::: Extracted records :::

(* ===== verification/MbOrderFacts.v ===== *)
(** * MinBFT: what the order enforcer does

    [ordered msgs out] is the specification: of the messages [msgs] received so far,
    [out] holds one with counter 0, one with counter 1, and so on up to the first
    counter that is missing.  Which of several messages with one counter it is
    depends on the order in which the heap pops equal counters, and is left open.
    [push_all_ordered] shows that an enforcer that receives [msgs] one by one yields
    such a list, whatever the order of arrival, and does not panic. *)

From Stdlib Require Import ZArith Lia Sorting.
From stdpp Require Import sorting base list gmap sets numbers option.
From S2P Require Import Prelude Ids Heaps MbUsig MbBase MbMessages MbOrder.

Section facts.
  Context {Pr : Profile} {P Sig Att : Type} `{Counter Sig}.
  Local Abbreviation Msg := (UsigMessage P Sig Att).
  Local Abbreviation Enforcer := (UsigMsgOrderEnforcer P Sig Att).

(** A message with counter [c] is among [msgs]. *)
Definition arrived (c : N) (msgs : list Msg) : Prop := exists m, m ∈ msgs /\ counter m = c.

Definition ordered (msgs out : list Msg) : Prop :=
  (forall k m, out !! k = Some m -> m ∈ msgs /\ counter m = N.of_nat k)
  /\ ~ arrived (N.of_nat (length out)) msgs.

(** Pushing messages one after the other, and everything that was yielded. *)
Fixpoint push_all (msgs : list Msg) : St Enforcer (list Msg) :=
  match msgs with
  | [] => mret []
  | m :: msgs => out ← push_to_handle m; rest ← push_all msgs; mret (out ++ rest)
  end.

(** The counters that [ordered] lets through are those up to the first missing one. *)
Lemma ordered_counters msgs out : ordered msgs out -> counter <$> out = N.of_nat <$> seq 0 (length out).
Proof.
  intros [Ho _]. apply list_eq. intros k. rewrite !list_lookup_fmap. destruct (out !! k) as [m|] eqn:E; cbn.
  - destruct (Ho k m E) as [_ ->]. apply lookup_lt_Some in E. by rewrite lookup_seq_lt.
  - apply lookup_ge_None in E. by rewrite lookup_seq_ge.
Qed.

(** ** The loop that yields *)

(** All counters of a heap at least [n]. *)
Definition heap_above (n : N) (heap : list Msg) : Prop := Forall (fun m => n <= counter m)%N heap.

Lemma heap_le_counter (m x : Msg) : heap_le (K := N) m x <-> (counter m <= counter x)%N.
Proof.
  unfold heap_le, ord_leb, ord_cmp, N_Ord, key, UsigMessage_Keyable.
  destruct (N.compare_spec (counter m) (counter x)); split; (done || lia).
Qed.

Lemma heap_above_peek n m (heap : list Msg) :
  MinHeap_wf (K := N) heap -> MinHeap_peek heap = Some m -> (n <= counter m)%N -> heap_above n heap.
Proof.
  intros Hwf Hp Hn. apply list.Forall_forall. intros x Hx.
  pose proof (MinHeap_wf_root _ _ Hwf Hp x Hx) as Hle%heap_le_counter. lia.
Qed.

(** The messages that leave the heap were yielded or have a counter that was seen. *)
Lemma yield_loop_spec fuel : forall next (heap : list Msg),
  length heap < fuel -> MinHeap_wf (K := N) heap -> (next + N.of_nat (length heap) < 2 ^ 64)%N ->
  exists ys heap',
    yield_loop fuel next heap = Val (ys, next + N.of_nat (length ys), heap')%N
    /\ MinHeap_wf (K := N) heap' /\ heap_above (next + N.of_nat (length ys) + 1) heap'
    /\ length ys + length heap' <= length heap
    /\ (forall k m, ys !! k = Some m -> m ∈ heap /\ counter m = (next + N.of_nat k)%N)
    /\ heap' ⊆ heap
    /\ (forall m, m ∈ heap -> m ∈ heap' \/ (counter m < next + N.of_nat (length ys))%N).
Proof.
  induction fuel as [|fuel IH]; intros next heap Hf Hwf Hn; [lia|]. cbn [yield_loop].
  destruct (MinHeap_pop_cases (K := N) heap) as [[-> Hpop]|(h & tl & rest & -> & Hpop & Hperm)].
  { exists [], []. cbn. rewrite N.add_0_r. split_and!; try done; [constructor|set_solver]. }
  set (heap := h :: tl) in *. replace (MinHeap_peek heap) with (Some h) by done. rewrite Hpop. cbn [fst snd].
  destruct (MinHeap_pop_spec _ _ _ Hwf Hpop) as (_ & Hwf' & Hmin).
  assert (S (length rest) = length heap) as Hlen by (by rewrite Hperm).
  assert (forall x, x ∈ heap <-> x = h \/ x ∈ rest) as Hin by (intros x; rewrite Hperm; apply elem_of_cons).
  unfold CountChecker_next. destruct (N.compare_spec (counter h) next) as [Heq|Hlt|Hgt].
  - unfold Count_add_assign. rewrite u64_add_Val by lia. cbn [mbind Outcome_bind fst snd].
    destruct (IH (next + 1)%N rest) as (ys & heap' & -> & Hwf2 & Hab & Hl & Hy & Hsub & Hc); [lia|done|lia|].
    exists (h :: ys), heap'. cbn [mbind Outcome_bind fst snd length].
    replace (next + N.of_nat (S (length ys)))%N with (next + 1 + N.of_nat (length ys))%N by lia.
    split_and!; [done|done|done|lia| | |].
    + intros [|k] m; cbn [lookup list_lookup].
      * intros [= ->]. split; [by apply Hin; left|lia].
      * intros [Hm Hcm]%Hy. split; [apply Hin; by right|lia].
    + intros x Hx. apply Hin. right. by apply Hsub.
    + intros m [->|Hm]%Hin; [right; lia|by apply Hc].
  - cbn [mbind Outcome_bind fst snd].
    destruct (IH next rest) as (ys & heap' & -> & Hwf2 & Hab & Hl & Hy & Hsub & Hc); [lia|done|lia|].
    exists ys, heap'. split_and!; [done|done|done|lia| | |].
    + intros k m [Hm Hcm]%Hy. split; [apply Hin; by right|done].
    + intros x Hx. apply Hin. right. by apply Hsub.
    + intros m [->|Hm]%Hin; [right; lia|by apply Hc].
  - cbn [mbind Outcome_bind fst snd]. exists [], heap. cbn [length]. rewrite N.add_0_r.
    split_and!; try done; [|by auto]. apply (heap_above_peek _ h); [done|done|lia].
Qed.

(** ** The invariant *)

(** The state [e] of an enforcer that received [msgs] and yielded [out]. *)
Record enforcer_inv (msgs out : list Msg) (e : Enforcer) : Prop := {
  ei_next : oe_next_count e = N.of_nat (length out);
  ei_out : forall k m, out !! k = Some m -> m ∈ msgs /\ counter m = N.of_nat k;
  ei_sub : oe_unprocessed e ⊆ msgs;
  ei_heap : forall m, m ∈ msgs -> (oe_next_count e <= counter m)%N -> m ∈ oe_unprocessed e;
  ei_wf : MinHeap_wf (K := N) (oe_unprocessed e);
  ei_above : heap_above (oe_next_count e + 1) (oe_unprocessed e);
  ei_len : length out + length (oe_unprocessed e) <= length msgs;
}.

Lemma enforcer_inv_default : enforcer_inv [] [] UsigMsgOrderEnforcer_default.
Proof. split; try done; try constructor. Qed.

Lemma heap_above_push n (heap : list Msg) m :
  heap_above n heap -> (n <= counter m)%N -> heap_above n (MinHeap_push (K := N) heap m).
Proof. intros Hh Hm. unfold heap_above. rewrite MinHeap_push_Permutation. by constructor. Qed.

Lemma length_push (heap : list Msg) m : length (MinHeap_push (K := N) heap m) = S (length heap).
Proof. by rewrite MinHeap_push_Permutation. Qed.

(** The view changes noted on the way do not matter here. *)
Lemma enforcer_inv_pending msgs out e e' :
  oe_next_count e' = oe_next_count e -> oe_unprocessed e' = oe_unprocessed e ->
  enforcer_inv msgs out e -> enforcer_inv msgs out e'.
Proof. intros Hn Hu [? ? ? ? ? ? ?]. split; rewrite ?Hn, ?Hu; done. Qed.

Definition note_pending (m : Msg) (e : Enforcer) : Enforcer :=
  match m with
  | MNewView new_view => e.[oe_pending_new_views ::= push_pending (nv_next_view (nv_data new_view)) m]
  | MViewChange view_change => e.[oe_pending_new_views ::= push_pending (vc_next_view (us_data view_change)) m]
  | _ => e
  end.

Lemma push_to_handle_eq m e :
  push_to_handle m e
  = (r ← CountChecker_next (oe_next_count e) (counter m);
     let e := (note_pending m e).[oe_next_count := r.2] in
     match r.1 with
     | Ok _ => y ← yield_to_be_processed e; Val (m :: y.1, y.2)
     | Err AlreadySeen => Val ([], e)
     | Err NotNext => Val ([], e.[oe_unprocessed ::= fun heap => MinHeap_push (K := N) heap m])
     end).
Proof.
  destruct e as [n h p]. unfold push_to_handle. destruct m; cbn [note_pending];
    unfold mbind, St_bind, modify, self, lift, mret, St_ret; cbn;
    (destruct (CountChecker_next n _) as [[[?|[]] n']| |]; cbn; [|done|done|done|done]);
    unfold mbind, St_bind, Outcome_bind; by destruct (yield_to_be_processed _) as [[]| |].
Qed.

Lemma push_inv msgs out e m :
  enforcer_inv msgs out e -> (N.of_nat (length msgs) + 1 < 2 ^ 64)%N ->
  exists ys e', push_to_handle m e = Val (ys, e') /\ enforcer_inv (msgs ++ [m]) (out ++ ys) e'.
Proof.
  intros [Hnext Hout Hsub Hheap Hwf Hab Hlen] Hmax. rewrite push_to_handle_eq. unfold CountChecker_next.
  assert (forall k x, out !! k = Some x -> x ∈ msgs ++ [m] /\ counter x = N.of_nat k) as Hout'.
  { intros k x [Hx Hc]%Hout. split; [set_solver|done]. }
  destruct (N.compare_spec (counter m) (oe_next_count e)) as [Heq|Hlt|Hgt]; cbn [mbind Outcome_bind fst snd].
  - unfold Count_add_assign. rewrite u64_add_Val by lia. cbn [mbind Outcome_bind fst snd].
    destruct (yield_loop_spec (S (length (oe_unprocessed e))) (oe_next_count e + 1) (oe_unprocessed e))
      as (ys & heap' & Hy & Hwf' & Hab' & Hlen' & Hys & Hs' & Hc); [lia|done|lia|].
    eexists (m :: ys), _. split.
    { unfold yield_to_be_processed, mbind, St_bind, self, lift, modify, mret, St_ret. cbn -[yield_loop].
      replace (oe_unprocessed (note_pending m e)) with (oe_unprocessed e) by (by destruct e, m).
      rewrite Hy. cbn. reflexivity. }
    split; cbn.
    + rewrite length_app. cbn. lia.
    + intros k x. rewrite lookup_app_Some. intros [Hk|[Hk Hx]]; [by apply Hout'|].
      destruct (k - length out) as [|j] eqn:Hj; cbn in Hx.
      * injection Hx as <-. split; [set_solver|lia].
      * apply Hys in Hx as [Hx Hcx]. apply Hsub in Hx. split; [set_solver|lia].
    + intros x Hx%Hs'%Hsub. set_solver.
    + intros x [Hx| ->%list_elem_of_singleton]%elem_of_app Hcx; [|lia].
      destruct (Hc x) as [|]; [apply Hheap; [done|lia]|done|lia].
    + done.
    + eapply Forall_impl; [|exact Hab']. cbn. intros. lia.
    + rewrite !length_app. cbn. lia.
  - eexists [], _. split; [done|]. rewrite app_nil_r. eapply (enforcer_inv_pending _ _ e); [by destruct e, m..|].
    split; try done.
    + set_solver.
    + intros x [Hx| ->%list_elem_of_singleton]%elem_of_app Hcx; [by apply Hheap|lia].
    + rewrite length_app. lia.
  - eexists [], _. split; [done|]. rewrite app_nil_r.
    eapply (enforcer_inv_pending _ _ e.[oe_unprocessed ::= fun heap => MinHeap_push (K := N) heap m]);
      [by destruct e, m..|].
    destruct e as [n h p]. cbn in *. split; cbn -[MinHeap_push]; try done.
    + intros x. rewrite MinHeap_push_Permutation. set_solver.
    + intros x Hx Hcx. rewrite MinHeap_push_Permutation. apply elem_of_app in Hx as [Hx|Hx]; set_solver.
    + by apply MinHeap_push_wf.
    + apply heap_above_push; [done|lia].
    + rewrite length_push, length_app. cbn. lia.
Qed.

Lemma push_all_inv msgs' : forall msgs out e,
  enforcer_inv msgs out e -> (N.of_nat (length msgs + length msgs') < 2 ^ 64)%N ->
  exists ys e', push_all msgs' e = Val (ys, e') /\ enforcer_inv (msgs ++ msgs') (out ++ ys) e'.
Proof.
  induction msgs' as [|m msgs' IH]; intros msgs out e He Hmax.
  - exists [], e. rewrite !app_nil_r. done.
  - cbn [push_all length] in *. destruct (push_inv _ _ _ m He) as (ys & e1 & Hp & He1); [lia|].
    destruct (IH _ _ _ He1) as (zs & e2 & Hq & He2); [rewrite length_app; cbn; lia|].
    exists (ys ++ zs), e2. unfold mbind, St_bind. rewrite Hp, Hq. split; [done|].
    by rewrite <-app_assoc, <-app_assoc in He2.
Qed.

Lemma enforcer_inv_ordered msgs out e : enforcer_inv msgs out e -> ordered msgs out.
Proof.
  intros [Hnext Hout Hsub Hheap Hwf Hab Hlen]. split; [done|]. intros (m & Hm & Hc).
  unfold heap_above in Hab. rewrite list.Forall_forall in Hab. specialize (Hab m). rewrite Hnext, <-Hc in Hab.
  assert (counter m + 1 <= counter m)%N; [|lia]. apply Hab, Hheap; [done|lia].
Qed.

Lemma push_all_ordered msgs :
  (N.of_nat (length msgs) < 2 ^ 64)%N ->
  exists out e, push_all msgs UsigMsgOrderEnforcer_default = Val (out, e)
    /\ ordered msgs out /\ oe_next_count e = N.of_nat (length out).
Proof.
  intros Hmax. destruct (push_all_inv msgs [] [] _ enforcer_inv_default) as (ys & e & -> & He); [done|].
  exists ys, e. split_and!; [done|by eapply enforcer_inv_ordered|apply He].
Qed.
End facts.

:::

_The task:_ The answer must contain only the lines from the one with "enforcer_inv msgs out e -> (N.of_nat (length msgs +" to the end of the entries above, each written out exactly.

_Solution for this exercise:_
  enforcer_inv msgs out e -> (N.of_nat (length msgs + length msgs') < 2 ^ 64)%N ->
  exists ys e', push_all msgs' e = Val (ys, e') /\ enforcer_inv (msgs ++ msgs') (out ++ ys) e'.
Proof.
  induction msgs' as [|m msgs' IH]; intros msgs out e He Hmax.
  - exists [], e. rewrite !app_nil_r. done.
  - cbn [push_all length] in *. destruct (push_inv _ _ _ m He) as (ys & e1 & Hp & He1); [lia|].
    destruct (IH _ _ _ He1) as (zs & e2 & Hq & He2); [rewrite length_app; cbn; lia|].
    exists (ys ++ zs), e2. unfold mbind, St_bind. rewrite Hp, Hq. split; [done|].
    by rewrite <-app_assoc, <-app_assoc in He2.
Qed.

Lemma enforcer_inv_ordered msgs out e : enforcer_inv msgs out e -> ordered msgs out.
Proof.
  intros [Hnext Hout Hsub Hheap Hwf Hab Hlen]. split; [done|]. intros (m & Hm & Hc).
  unfold heap_above in Hab. rewrite list.Forall_forall in Hab. specialize (Hab m). rewrite Hnext, <-Hc in Hab.
  assert (counter m + 1 <= counter m)%N; [|lia]. apply Hab, Hheap; [done|lia].
Qed.

Lemma push_all_ordered msgs :
  (N.of_nat (length msgs) < 2 ^ 64)%N ->
  exists out e, push_all msgs UsigMsgOrderEnforcer_default = Val (out, e)
    /\ ordered msgs out /\ oe_next_count e = N.of_nat (length out).
Proof.
  intros Hmax. destruct (push_all_inv msgs [] [] _ enforcer_inv_default) as (ys & e & -> & He); [done|].
  exists ys, e. split_and!; [done|by eapply enforcer_inv_ordered|apply He].
Qed.
End facts.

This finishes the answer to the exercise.